Tuesday, September 16, 2008

'Study: Some Water Bottles Linked to Diabetes'

"Doctors Say BPA Shows Up Too Often in Diabetics and Heart Patients." Story here.

An ubiquitous ingredient in plastics has been linked to diabetes and heart disease in adults, according to a study being released today, heightening concerns about the widespread use of the chemical BPA.

Otherwise known as bisphenol A, BPA is the chemical once studied as a synthetic form of estrogen, but more recently known to leach out of some plastic water bottles and baby bottles, and that is found in all kinds of plastic products. . . .

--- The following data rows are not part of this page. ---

Lemma keysIn_set D k (v : StsEntry) c : k ∈ D -> keysIn D c -> keysIn D (mapSet k v c).
Proof.
  intros Hk [Hn Hi]. unfold keysIn. destruct (mapSet_keys k v c) as [->|[Hf ->]]; [done|]. split.
  - apply NoDup_app. split; [done|]. split; [|apply NoDup_singleton]. by intros x Hx ->%list_elem_of_singleton.
  - intros x [Hx|Hx%list_elem_of_singleton]%elem_of_app; [by apply Hi|by subst].
Qed.

Lemma evict_small D now c : keysIn D c -> len D <= MAX_STS_CACHE_ENTRIES -> evict now c = c.
Proof.
  intros [Hn Hi] HD. unfold evict. destruct (Z.ltb_spec MAX_STS_CACHE_ENTRIES (len c)); [|done].
  assert (Hl : (length (map fst c) <= length D)%nat) by (apply submseteq_length, NoDup_submseteq; done). rewrite length_map in Hl. unfold len in *. lia.
Qed.

Lemma ask_kept D t s a : keysIn D s.1 -> a_domain a ∈ D -> len D <= MAX_STS_CACHE_ENTRIES -> t <= a_now a -> Kept t s -> Kept (a_now a) (ask s a) /\ keysIn D (ask s a).1.
Proof using.
  intros Hk Hin HD Ht HK. destruct s as [c g], a as [now d fetched]. cbn [a_now a_domain a_fetched fst snd] in *. unfold ask, noteGood, mtaStsLookup.
  cbn [a_now a_domain a_fetched fst snd]. destruct (freshLookup now (mapGet d c)) as [l|] eqn:Hf; cbn [fst snd].
  { split; [|done]. intros x r Hx. destruct (HK x r Hx) as (e & H1 & H2 & H3 & H4). exists e. split_and!; try done. destruct H4; [by left|right; cbn; lia]. }
  assert (Hset : forall e, keysIn D (mapSet d e c)) by (intros e; by apply keysIn_set).
  assert (Hother : forall x r e, x <> d -> g !! x = Some r -> exists e', mapGet x (mapSet d e c) = Some e' /\ se_policy e' = Some r /\ policy (rt_lookup r) <> None /\ (se_lookup e' = rt_lookup r \/ rt_expiresAt r <= now)).
  { intros x r e Hx Hg. destruct (HK x r Hg) as (e' & H1 & H2 & H3 & H4). exists e'. rewrite mapGet_set. rewrite (proj2 (seqb_neq d x)) by done. split_and!; try done. destruct H4; [by left|right; lia]. }
  assert (Hown : forall e, mapGet d (mapSet d e c) = Some e) by (intros e; by rewrite mapGet_set, seqb_refl).
  destruct (policy fetched) as [p|] eqn:Hp.
  - rewrite (evict_small D) by done. split; [|apply Hset]. intros x r. cbn [snd fst]. destruct (decide (x = d)) as [->|Hx].
    + rewrite lookup_insert_eq. intros [= <-]. eexists. split; [apply Hown|]. cbn. split_and!; [done|congruence|by left].
    + rewrite lookup_insert_ne by done. by apply Hother.
  - destruct (mapGet d c ≫= se_policy) as [r0|] eqn:Hr; [destruct (Z.ltb_spec now (rt_expiresAt r0))|]; cbn [fst snd];
      try (rewrite (evict_small D) by done); (split; [|apply Hset]); intros x r Hg; cbn [snd fst] in *; (destruct (decide (x = d)) as [->|Hx]; [|by apply Hother]);
      destruct (HK d r Hg) as (e & H1 & H2 & H3 & _); cbn [fst] in H1; rewrite H1 in Hr; cbn in Hr; rewrite H2 in Hr; simplify_eq; eexists; (split; [apply Hown|]); cbn; split_and!; try done; [by left|by right].
Qed.

Lemma Kept_start t D : Kept t ([], ∅) /\ keysIn D (([], ∅) : StsCache * Good).1.
Proof using. split; [intros d r Hr; cbn in Hr; by rewrite lookup_empty in Hr|]. split; [constructor|]. intros k Hk. by apply elem_of_nil in Hk. Qed.

Lemma asks_kept D l t : Forall (fun a => a_domain a ∈ D) l -> len D <= MAX_STS_CACHE_ENTRIES -> StronglySorted Z.le (map a_now l) -> Forall (fun a => a_now a <= t) l ->
  Kept t (asks l) /\ keysIn D (asks l).1.
Proof using.
  intros Hd HD Hs Ht.
  enough (H : forall s t0, Kept t0 s -> keysIn D s.1 -> t0 <= t -> Forall (fun a => t0 <= a_now a) l -> Kept t (fold_left ask l s) /\ keysIn D (fold_left ask l s).1).
  { destruct l as [|a l]; [apply Kept_start|]. destruct (Kept_start (a_now a) D) as [HK0 Hk0].
    apply (H _ (a_now a)); [done|done|by apply Forall_cons in Ht as [? _]|].
    constructor; [lia|]. cbn [map] in Hs. apply StronglySorted_inv in Hs as [_ Hs]. by apply (proj1 (List.Forall_map _ _ _)) in Hs. }
  induction l as [|a l IH]; intros s t0 HK Hk Ht0 Hge; cbn [fold_left].
  - split; [|done]. intros d r Hg. destruct (HK d r Hg) as (e & H1 & H2 & H3 & H4). exists e. split_and!; try done. destruct H4; [by left|right; lia].
  - apply Forall_cons in Hd as [Ha Hd], Ht as [Hat Ht], Hge as [Hga Hge]. cbn [map] in Hs. apply StronglySorted_inv in Hs as [Hs Hall].
    destruct (ask_kept D t0 s a) as [HK' Hk']; [done..|]. apply (IH Hd Hs Ht _ (a_now a)); [done|done|lia|]. by apply (proj1 (List.Forall_map _ _ _)) in Hall.
Qed.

The concerns of people like Poquette will likely be heightened by a study published today in the Journal of the American Medical Association in which researchers found a connection between BPA and diabetes and heart disease in adults. Scientists reviewed the health of 1,455 American adults and found that people with higher concentrations of BPA in their urine were slightly more likely to have heart disease and diabetes. . . .

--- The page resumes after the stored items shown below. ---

(* ===== verification/MtaWorker.v ===== *)
(** * The worker of the outbound queue (packages/mta/src/worker.ts)

    A tick takes the rows that are due under a lease, groups them by tenant, recipient domain, sender and
    blob, and hands each group to [processGroup]: find the relay or the mail exchangers, load and sign the
    message, try the hosts in their order, and record for each recipient what came of it.  What the
    worker asks of the world (the resolver, the relays, the blob store, the keys, the peers, the clock,
    random numbers) is the record [World]; clock, random numbers and peers are numbered by the questions
    asked so far.  The lanes of a tick run one after the other, as they do with concurrency 1. *)

From S2P Require Import Prelude JsString Text JsDate Trace Loop Effects Scram Dane Dkim MtaSts SmtpClient Dsn Queue.

(** ** Notifications *)

Inductive DsnKind := KFailure | KDelay | KSuccess.
Definition kindName (k : DsnKind) : jsstr := match k with KFailure => js "FAILURE" | KDelay => js "DELAY" | KSuccess => js "SUCCESS" end.

Definition dsnWanted (notify : option jsstr) (kind : DsnKind) : bool :=
  let byDefault := match kind with KSuccess => false | _ => true end in
  match notify with
  | None => byDefault
  | Some n =>
      if trim n === [] then byDefault
      else let parts := splitOn 44 (toUpperCase n) in
           if existsb (fun p => p === js "NEVER") parts then false else existsb (fun p => p === kindName kind) parts
  end.

(** ** Texts that tenants see *)

Definition MAX_TENANT_ERROR_LEN : Z := 200.

(** [/(^|\s)\/[^\s:]+/g]: a slash at the start or behind white space, and the run that follows. *)
Definition isPathChar (c : Z) : bool := negb (isWs c) && negb (c =? 58).
Fixpoint pathRun (s : jsstr) : nat := match s with c :: s' => if isPathChar c then S (pathRun s') else O | [] => O end.
Definition pathAt (s : jsstr) : option nat := match s with 47 :: s' => match pathRun s' with O => None | n => Some (S n) end | _ => None end.

Fixpoint redactPaths (fuel : nat) (start : bool) (s : jsstr) : jsstr :=
  match fuel, s with
  | S fuel', c :: s' =>
      match (if start then pathAt s else None) with
      | Some n => js "<path>" ++ redactPaths fuel' false (drop n s)
      | None =>
          if isWs c then match pathAt s' with
                         | Some n => c :: js "<path>" ++ redactPaths fuel' false (drop n s')
                         | None => c :: redactPaths fuel' false s'
                         end
          else c :: redactPaths fuel' false s'
      end
  | _, _ => []
  end.

Definition isWord (c : Z) : bool := isDigit c || ((65 <=? c) && (c <=? 90)) || ((97 <=? c) && (c <=? 122)) || (c =? 95).
(** [\b] between the unit before, if any, and the text ahead. *)
Definition boundary (before : option Z) (s : jsstr) : bool := xorb (match before with Some c => isWord c | None => false end) (match s with c :: _ => isWord c | [] => false end).
Definition lastUnit (before : option Z) (n : nat) (s : jsstr) : option Z := match n with O => before | S i => s !! i end.

(** The lengths that [c{0,m}] can take, longest first. *)
Fixpoint runLengths (p : Z -> bool) (m : nat) (s : jsstr) : list nat :=
  match m, s with S m', c :: s' => if p c then map S (runLengths p m' s') ++ [O] else [O] | _, _ => [O] end.

(** The lengths that [(?:sep c{lo,4})] repeated between [least] and [most] times can take, in the order they are tried. *)
Fixpoint groupLengths (sep : Z) (p : Z -> bool) (lo hi : nat) (least most : nat) (s : jsstr) : list nat :=
  match most with
  | O => [O]
  | S most' =>
      match s with
      | c :: s' =>
          if c =? sep then
            flat_map (fun n => map (fun k => S (n + k)) (groupLengths sep p lo hi (pred least) most' (drop n s')))
                     (List.filter (fun n => Nat.leb lo n) (runLengths p hi s'))
          else []
      | [] => []
      end ++ match least with O => [O] | _ => [] end
  end.

Definition isHexChar (c : Z) : bool := isDigit c || ((97 <=? c) && (c <=? 102)) || ((65 <=? c) && (c <=? 70)).

(** The length of a match at the start of [s], of the two patterns for addresses. *)
Definition addressAt (first : jsstr -> list nat) (rest : jsstr -> list nat) (before : option Z) (s : jsstr) : option nat :=
  if boundary before s then
    List.find (fun n => boundary (lastUnit before n s) (drop n s)) (flat_map (fun n => map (fun k => (n + k)%nat) (rest (drop n s))) (first s))
  else None.
Definition ipv4At : option Z -> jsstr -> option nat :=
  addressAt (fun s => List.filter (fun n => Nat.leb 1 n) (runLengths isDigit 3 s)) (groupLengths 46 isDigit 1 3 3 3).
Definition ipv6At : option Z -> jsstr -> option nat := addressAt (runLengths isHexChar 4) (groupLengths 58 isHexChar 0 4 2 7).

Fixpoint redactAddresses (at_ : option Z -> jsstr -> option nat) (fuel : nat) (before : option Z) (s : jsstr) : jsstr :=
  match fuel, s with
  | S fuel', c :: s' =>
      match at_ before s with
      | Some (S n) => js "<ip>" ++ redactAddresses at_ fuel' (s !! n) (drop (S n) s)
      | _ => c :: redactAddresses at_ fuel' (Some c) s'
      end
  | _, _ => []
  end.

Definition redactForTenant (m : jsstr) : jsstr :=
  let a := redactPaths (length m) true m in
  let b := redactAddresses ipv4At (length a) None a in
  let cleaned := redactAddresses ipv6At (length b) None b in
  if MAX_TENANT_ERROR_LEN <? len cleaned then take (Z.to_nat MAX_TENANT_ERROR_LEN) cleaned ++ [8230] else cleaned.

Definition rejectionText (c : Z) (m : jsstr) : jsstr :=
  let detail := trim m in
  if detail === [] then numToString c ++ js " rejected" else redactForTenant (numToString c ++ [SP] ++ detail).

Example redact_examples :
  redactForTenant (js "open /var/mail/x: denied") = js "open <path>: denied" /\
  redactForTenant (js "connect 10.0.0.12:25") = js "connect <ip>:25" /\
  redactForTenant (js "at fe80::1:2 now 12:30:45") = js "at <ip> now <ip>" /\
  redactForTenant (js "v1.2.3.4 1.2.3.4567 a:b") = js "v1.2.3.4 1.2.3.4567 a:b" /\
  redactForTenant (js "10:20:30Z") = js "<ip>30Z".
Proof. vm_compute. done. Qed.

(** An address that starts with a colon has no word boundary in front, and stays. *)
Example redact_misses_compressed : redactForTenant (js "connect ECONNREFUSED ::1:25") = js "connect ECONNREFUSED ::1:25".
Proof. vm_compute. reflexivity. Qed.

(** ** Retries *)

Definition DEFAULT_PORT : Z := 25.
Definition LEASE_MS : Z := 5 * 60 * 1000.
Definition LOCAL_DOMAIN_TTL_MS : Z := 60000.
Definition MAX_LOCAL_DOMAIN_CACHE : Z := 1024.
Definition DELAY_NOTIFY_AFTER_MS : Z := 4 * 60 * 60 * 1000.

(** [noise] is the jitter, rounded with the sum: at most a fifth of the base either way. *)
Definition backoffMs (attempts noise : Z) : Z := Z.max 1000 (Z.min (2 ^ attempts * 60000) (4 * 60 * 60 * 1000) + noise).

(** ** The worker and its world *)

Record MxRecord := mkMx { exchange : jsstr; priority : Z }.

Record SmarthostOptions := mkSmarthost { sh_host : jsstr; sh_port : option Z; sh_auth : option SmtpAuth; sh_tls : option TlsMode; maxRcptsPerSession : option Z }.

Record DkimKeyLookup := mkKey { k_selector : jsstr; k_privateKey : jsstr; k_algorithm : DkimAlgorithm }.

Inductive TlsaLookup := TlsaNone | TlsaSet (set : DaneTlsaSet) | TlsaBogus (reason : jsstr).

(** The hooks and what they answer; [None] where a hook throws. *)
Record Hooks := mkHooks {
  h_resolveMx : jsstr -> option (list MxRecord);
  h_resolveTlsa : option (jsstr -> Z -> option TlsaLookup);
  h_dkim : option (jsstr -> option (list DkimKeyLookup));
  h_smarthost : option (jsstr -> jsstr -> option (option SmarthostOptions));
  h_mtaSts : option (jsstr -> MtaStsLookup); h_cacheTtlMs : option Z;
  h_blobGet : jsstr -> Z -> option bytes;
  h_ledgerFails : bool; h_domainsFail : bool;
  h_dsnSends : bool;
  h_clock : nat -> Z; h_noise : nat -> Z; h_boundary : nat -> jsstr; h_peer : nat -> Peer
}.

Record WorkerOptions := mkWorker { wo_ehloName : jsstr; wo_port : Z; wo_smarthost : option SmarthostOptions; wo_maxAttempts : Z; wo_batchSize : Z; wo_dsn : bool; wo_tlsReport : bool }.

Inductive DeliveryOutcome := OSent | OBounced | ODeferred.

(** One call of [sendSmtp]. *)
Record Session := mkSession { ss_opts : SmtpClientOptions; ss_peer : Peer; ss_result : SmtpClientResult; ss_trace : list Act }.

Record Notice := mkNotice { n_tenantId : jsstr; n_to : jsstr; n_recipients : list DsnRecipient; n_message : bytes }.

Record World := mkWorld {
  w_db : Db; w_asked : nat; w_local : list (jsstr * (bool * Z)); w_sts : list (jsstr * StsEntry);
  w_sessions : list Session; w_notices : list Notice; w_outcomes : list DeliveryOutcome; w_tls : list (jsstr * jsstr * jsstr * jsstr)
}.

(** A rejected promise is [Err]; a peer that keeps the worker waiting is [Fuel]. *)
Abbreviation W := (Eff World unit).

Definition asking {A} (f : nat -> A) : W A := do n <- get w_asked; do_ modify (fun w => w <| w_asked := S n |>); ret (f n).
Definition emitResult (o : DeliveryOutcome) : W unit := modify (fun w => w <| w_outcomes ::= fun l => l ++ [o] |>).
Definition runBatch (stmts : list Stmt) : W (list Z) :=
  fun w => match batch stmts (w_db w) with Some (db, ns) => (Ok ns, w <| w_db := db |>) | None => (Err tt, w) end.

Definition groupKey (row : QueueRow) : jsstr := q_tenantId row ++ [0] ++ q_rcptDomain row ++ [0] ++ q_envFrom row ++ [0] ++ q_blobId row.

(** [prependHeader] *)
Definition prependHeader (r : bytes) (header : jsstr) : bytes := utf8Encode (header ++ crlf) ++ r.

Definition FEEDBACK_ID_HEADER : jsstr := js "X-Ionosphere-Feedback-Id".

(** [envFrom.slice(envFrom.lastIndexOf("@") + 1).toLowerCase()] *)
Definition senderDomainOf (from : jsstr) : jsstr := toLowerCase (drop (match lastIndexOf 64 from with Some i => S i | None => O end) from).

Section Worker.
Context `{NodeCrypto} `{DkimKeys} `{NodeSha512} `{LocalZone} (o : WorkerOptions) (h : Hooks).

Definition readClock : W Z := asking (h_clock h).

(** ** Small questions *)

Definition evictLocal (now : Z) (c : list (jsstr * (bool * Z))) : list (jsstr * (bool * Z)) :=
  if MAX_LOCAL_DOMAIN_CACHE <=? len c then
    let c := List.filter (fun kv => negb (kv.2.2 <=? now)) c in
    drop (Z.to_nat (len c - MAX_LOCAL_DOMAIN_CACHE + 1)) c
  else c.

Definition isLocalDomain (domain tenant : jsstr) : W bool :=
  do now <- readClock;
  let key := tenant ++ [0] ++ domain in
  do cache <- get w_local;
  let ask :=
    if h_domainsFail h then ret false
    else
      do db <- get w_db;
      let value := isLocallyRoutableDomain db domain (Some tenant) in
      do_ modify (fun w => w <| w_local := mapSet key (value, now + LOCAL_DOMAIN_TTL_MS) (evictLocal now (w_local w)) |>);
      ret value in
  match mapGet key cache with
  | Some (value, expiresAt) => if now <? expiresAt then ret value else ask
  | None => ask
  end.

Definition recordTls (domain policyType receivingMx resultType : jsstr) : W unit :=
  if wo_tlsReport o then modify (fun w => w <| w_tls ::= fun l => l ++ [(domain, policyType, receivingMx, resultType)] |>) else ret tt.

Definition stsLookup (fetch : jsstr -> MtaStsLookup) (domain : jsstr) : W MtaStsLookup :=
  do now <- readClock;
  do c <- get w_sts;
  let '(l, c') := mtaStsLookup (h_cacheTtlMs h) now domain (fetch domain) c in
  do_ modify (fun w => w <| w_sts := c' |>);
  ret l.

Definition lookupTlsa (mxHost : jsstr) (mxPort : Z) : TlsaLookup :=
  match h_resolveTlsa h with None => TlsaNone | Some f => default TlsaNone (f mxHost mxPort) end.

"In issues of human safety, an agent which can be avoided and which has no redeeming features is 'guilty until proven otherwise,'" [Stanford University School of Medicine professor of health research and policy, Dr. John Farquhar,] said. . . .

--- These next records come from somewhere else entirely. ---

Definition PolicyOk (w : World) (domain : jsstr) (sm : option SmarthostOptions) (targets : list MxRecord) (allowed : option (list MxRecord * TlsMode * jsstr)) : Prop :=
  match allowed with
  | None => True
  | Some (ts, t, _) => forall mx0, mx0 ∈ ts -> mx0 ∈ targets /\ (sm = None -> forall fetch, h_mtaSts h = Some fetch ->
      let l := (mtaStsLookup (h_cacheTtlMs h) (h_clock h (w_asked w)) domain (fetch domain) (w_sts w)).1 in
        forall p, stsEnforcement l = RequireTls -> policy l = Some p -> mxMatchesPolicy (exchange mx0) (mx p) = true /\ t = Required)
  end.

Lemma policyFor_run sm domain targets w : exists allowed w', policyFor o h sm domain targets w = (Ok allowed, w') /\ same w w' /\ PolicyOk w domain sm targets allowed.
Proof.
  unfold policyFor. destruct (h_mtaSts h) as [fetch|] eqn:Ef; [destruct sm as [s|] eqn:Esm|].
  - eexists _, w. split; [done|]. split; [done|]. cbn. intros mx0 Hin. split; [done|]. done.
  - unfold bind at 1. unfold stsLookup, bind at 1, readClock, asking. cbn [bind get modify ret].
    destruct (mtaStsLookup (h_cacheTtlMs h) (h_clock h (w_asked w)) domain (fetch domain) (w_sts w)) as [l c'] eqn:El. unfold bind, get, modify, ret. cbn. rewrite El. cbn.
    assert (Hweak : forall ts t pt, (forall p, stsEnforcement l = RequireTls -> policy l = Some p -> False) -> (forall m, m ∈ ts -> m ∈ targets) -> PolicyOk w domain None targets (Some (ts, t, pt))).
    { intros ts t pt Hno Hin mx0 Hm. split; [by apply Hin|]. intros _ f Hf. assert (f = fetch) as -> by congruence. rewrite El. cbn. intros p He Hp. by destruct (Hno p). }
    destruct (stsEnforcement l) eqn:Ee, (policy l) as [p|] eqn:Ep.
    2: eexists _, _; split; [reflexivity|]; split; [done|]; apply Hweak; [done|done].
    2,3,4,5: eexists _, _; split; [reflexivity|]; split; [done|]; apply Hweak; [done|done].
    destruct (List.filter (fun t => mxMatchesPolicy (exchange t) (mx p)) targets) as [|t ts] eqn:Et.
    + destruct (recordTls_quiet domain (js "sts") (match targets with t :: _ => exchange t | [] => domain end) (js "sts-policy-invalid") (w <| w_asked := S (w_asked w) |> <| w_sts := c' |>)) as ([] & w3 & Hr & Hs & _).
      unfold bind. cbn in Hr |- *. rewrite Hr. eexists _, w3. split; [done|]. split; [done|]. done.
    + eexists _, _. split; [reflexivity|]. split; [done|]. intros mx0 Hin. rewrite <- Et in Hin. apply list_elem_of_In, filter_In in Hin as [Hin Hmx]. split; [by apply list_elem_of_In|].
      intros _ f Hf. assert (f = fetch) as -> by congruence. rewrite El. cbn. intros p' _ Hp. by assert (p' = p) as -> by congruence.
  - eexists _, w. split; [done|]. split; [done|]. cbn. intros mx0 Hin. split; [done|]. intros _ f Hf. congruence.
Qed.

Lemma loadBlob_quiet id : quietly (loadBlob h id) (fun b => forall stored, b = Some stored -> exists g, h_blobGet h id g = Some stored).
Proof. unfold loadBlob. destruct (h_ledgerFails h); [by apply quietly_ret|]. eapply quietly_bind; [apply quietly_get|]. intros db _. apply quietly_ret. eauto. Qed.

(** Whatever the world answers, the run of a group ends or waits for a peer; it does not throw. *)
Lemma processGroup_Run first rest w : exists res w' ss cs ns,
  processGroup o h (first :: rest) w = (res, w') /\ Run (first :: rest) w res w' ss cs ns /\ Forall (Attempt w first) ss.
Proof.
  assert (Hdefer : forall e w1, same w w1 -> exists res w' ss cs ns, deferAll o h (first :: rest) e [] w1 = (res, w') /\ Run (first :: rest) w res w' ss cs ns /\ Forall (Attempt w first) ss).
  { intros e w1 (S1 & S2 & S3). destruct (deferAll_Run [] first rest e [] w w1) as (w' & cs & ns & Hd & HR); [done|done|by rewrite app_nil_r|]. exists (Ok tt), w', [], cs, ns. by split_and!. }
  cbn [processGroup]. unfold bind at 1. pose proof (relay_sts first w) as Hsts. destruct (relay_quiet first w) as (relay & w1 & Er & Hs1 & Hcfg). rewrite Er in Hsts |- *. cbn in Hsts.
  destruct relay as [e|sm]; [by apply Hdefer|]. destruct (targetsFor h sm (q_rcptDomain first)) as [targets|] eqn:Et; [|by apply Hdefer].
  unfold bind at 1. destruct (policyFor_run sm (q_rcptDomain first) targets w1) as (allowed & w2 & -> & Hs2 & Hp).
  pose proof (same_trans _ _ _ Hs1 Hs2) as Hs12. destruct allowed as [[[ts t] pt]|]; [|by apply Hdefer].
  unfold bind at 1. destruct (loadBlob_quiet (q_blobId first) w2) as (loaded & w3 & -> & Hs3 & Hl). pose proof (same_trans _ _ _ Hs12 Hs3) as Hs13.
  destruct loaded as [stored|]; [|by apply Hdefer]. destruct (Hl stored eq_refl) as [g Hg].
  unfold bind at 1. destruct (prepare_quiet (q_id first) (senderDomainOf (q_envFrom first)) (match sm with Some _ => true | None => false end) stored w3) as (m & w4 & -> & Hs4 & hs & ->).
  pose proof (same_trans _ _ _ Hs13 Hs4) as Hs14.
  set (cap := Z.max 1 _). pose proof (chunk_nonempty (first :: rest) cap ltac:(lia)) as Hne.
  destruct (processChunks_Run w first (fronted hs stored) sm t ts) with (domain := q_rcptDomain first) (pt := pt) (chunks := chunk (first :: rest) cap) (w := w4)
    as (res & w' & ss & cs & ns & Hrun & HR & Ha); [by eauto| |done|].
  - intros mx0 Hin. destruct (Hp mx0 Hin) as [Hin' Hpol]. destruct sm as [s|].
    + cbn in Et. simplify_eq. apply list_elem_of_singleton in Hin' as ->. split; [by apply Hcfg | done].
    + intros fetch Hf. unfold policyInForce. rewrite Er, <- Hsts. by apply Hpol.
  - rewrite chunk_concat in HR by lia. exists res, w', ss, cs, ns. split; [done|]. split; [|done]. by eapply WorkerRun_same.
Qed.

(** ** Every row is settled *)

(** The sender learns of the failure of a recipient where four things hold: the row asks for notices of
    failure (as it does by default), the worker sends notices, the notice can be put into the queue, and
    the letter has a sender. *)
Definition Told (row : QueueRow) (ns : list Notice) : Prop :=
  dsnWanted (q_dsnNotify row) KFailure = true -> wo_dsn o = true -> h_dsnSends h = true -> trim (q_envFrom row) <> [] ->
  exists n d, n ∈ ns /\ n_to n = q_envFrom row /\ d ∈ n_recipients n /\ d_rcpt d = q_rcpt row /\ d_action d = Failed.

Definition Settled (row r : QueueRow) (ns : list Notice) : Prop :=
  q_status r = Done \/ (q_status r = Bounced /\ Told row ns) \/
  (q_status r = Deferred /\ q_attempts r = q_attempts row + 1 /\ q_attempts r < wo_maxAttempts o /\ q_leaseUntil r = None /\ exists n, h_clock h n + 1000 <= q_nextAttempt r).

(** What an entry says of its row. *)
Definition EntrySettles (row : QueueRow) (e : Entry) : Prop := forall r, q_id r = q_id row -> let r' := effects (e_stmts e) r in
  q_status r' = Done \/
  (q_status r' = Bounced /\ (dsnWanted (q_dsnNotify row) KFailure = true -> exists d, d ∈ e_dsn e /\ d_rcpt d = q_rcpt row /\ d_action d = Failed)) \/
  (q_status r' = Deferred /\ q_attempts r' = q_attempts row + 1 /\ q_attempts r' < wo_maxAttempts o /\ q_leaseUntil r' = None /\ exists n, h_clock h n + 1000 <= q_nextAttempt r').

"Unfortunately, in this country, I don't think BPAs in food containers pose a fraction of the threat to heart health as most of the food products that they contain," said Dr. Daniel Edmundowicz, director of Cardiovascular Medicine at UPMC Passavant Hospital in Pittsburg, Pa.

"Said another way -- I think the BPAs in a container of butter pose less risk than than butter itself," Edmundowicz said.